History of moroccan berber rugs
Moroccan carpets are hand-woven carpets and textiles in Morocco. Carpets have been woven by the indigenous people of Morocco since the Paleolithic. Traditionally, Moroccan rugs have been woven by tribal peoples for their own benefit and not for decoration purposes. Moroccan 20th-century carpets are widely collected in the West, often woven by the tribes of people who do not seek or possess formal technical training.
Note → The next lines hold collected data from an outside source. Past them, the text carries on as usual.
Lemma barrier_step s st g c b : c ∈ A :: mask_cores mask → totalCoreBarrier (ipi s) = total → gate_ok (ipi s) st g →
  part_at g c (st c) b → ∃ st' g', advance s st g c b st' g'.
Proof.
  intros Hc Ht Hg Hp. destruct (st c) eqn:Hst; try done; simpl in Hp.
  - pose proof (gate_entering _ _ _ _ Hg Hc Hst) as ->. destruct Hp as [ -> | [ -> | -> ] ].
    + exists st, g_gather. apply (advance_stay _ _ _ _ _ (b_sense total)); try done; [by rewrite Hst|simpl; by rewrite Ht|].
      rewrite Hst. right. by left.
    + exists st, g_gather. destruct Hg as [Hs0 Hg]. apply (advance_stay _ _ _ _ _ (b_add total sense0)); try done; [by rewrite Hst|simpl; by rewrite Hs0|].
      rewrite Hst. right. by right.
    + by apply advance_add.
  - assert (has_run (st c) = true) as Hr by by rewrite Hst.
    assert (globalsense (ipi s) = sense0 → b = b_loop sense0 → ∃ st' g', advance s st g c b st' g') as Hloop.
    { intros Hs0 ->. exists st, g. apply (advance_stay _ _ _ _ _ (b_loop sense0)); try done; [|by rewrite Hst].
      simpl. by rewrite Hs0, Z.eqb_refl. }
    destruct g as [|k|k|]; simpl in Hp.
    + apply Hloop; [apply Hg|done].
    + destruct (decide (c = k)) as [->|]; [|apply Hloop; [apply Hg|done]]. subst b. exists st, (g_flip k).
      destruct Hg as [Hall Hs0]. split; simpl; try done.
      * rewrite Hst. simpl. by rewrite decide_True.
      * intros c' b' Hne ->. by rewrite !decide_False.
    + destruct (decide (c = k)) as [->|]; [|apply Hloop; [apply Hg|done]]. subst b. exists st, g_done.
      destruct Hg as (Hall & Hs0 & Hn). split; simpl; try done.
      * by rewrite Hst.
      * intros c' b' Hne ->. by rewrite decide_False.
    + subst b. exists st, g_done. destruct Hg as [Hall Hn]. split; simpl; try done.
      destruct (_ =? _); [by rewrite Hst|done].
Qed.
End barrier.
In the historic region that includes the modern Moroccan nation, the tradition of rug making is as old as anywhere in the world. The early dependence on the carpet industry by indigenous Moroccans is certainly due largely to the region's distinctive climate: Moroccan rugs may be extremely dense with a heavy pile, making them useful for the snow-capped Atlas Mountains; or they may be woven flat and light to suit the hot desert climate. Moroccan Bedouin and Berber tribes used these lint, woven and woven flat carpets as bed covers and sleeping mats, as well as for self-decoration and burial shroud. Some of these carpets were also used as saddle blankets. The designs that often appear in Moroccan carpets are traditional and old, passed from weaver to weaver.
Elsewhere in Morocco, most major cities have a unique style or design that characterizes their carpets. Perhaps the most important carpet-producing city in Morocco is the ancient Moroccan capital of Fez. Fez reached its golden age during the Marinid dynasty in the 13th century. At that point, the city was home to more than a hundred dye workers and thousands of craft embroidery studios located in the Old City. The coastal capital, Rabat, is famous for carpets woven with floral elements and diamond shapes, and a fairly open field.
Moroccan carpets have grown in popularity in the West through modern mid-century designers - such as Le Corbusier - who have linked dense Berber carpets accumulated with their elegantly designed furniture. Many of these Berber rugs are woven by the people of Beni Ourain from the Rif Mountains near Taza. Colors vary from neutral shades to hues, with designs ranging from the desired geometric shapes to a more expressive free style. Part of the appeal to modernists was the primitive carpet. Unlike traditional antique oriental carpets found in Western interior decoration, there is little elegance around these carpets, yet they fit nicely with modern decor. Antique Moroccan rugs are popular today because of their decorative flexibility and reasonable prices compared to other styles of antique rugs.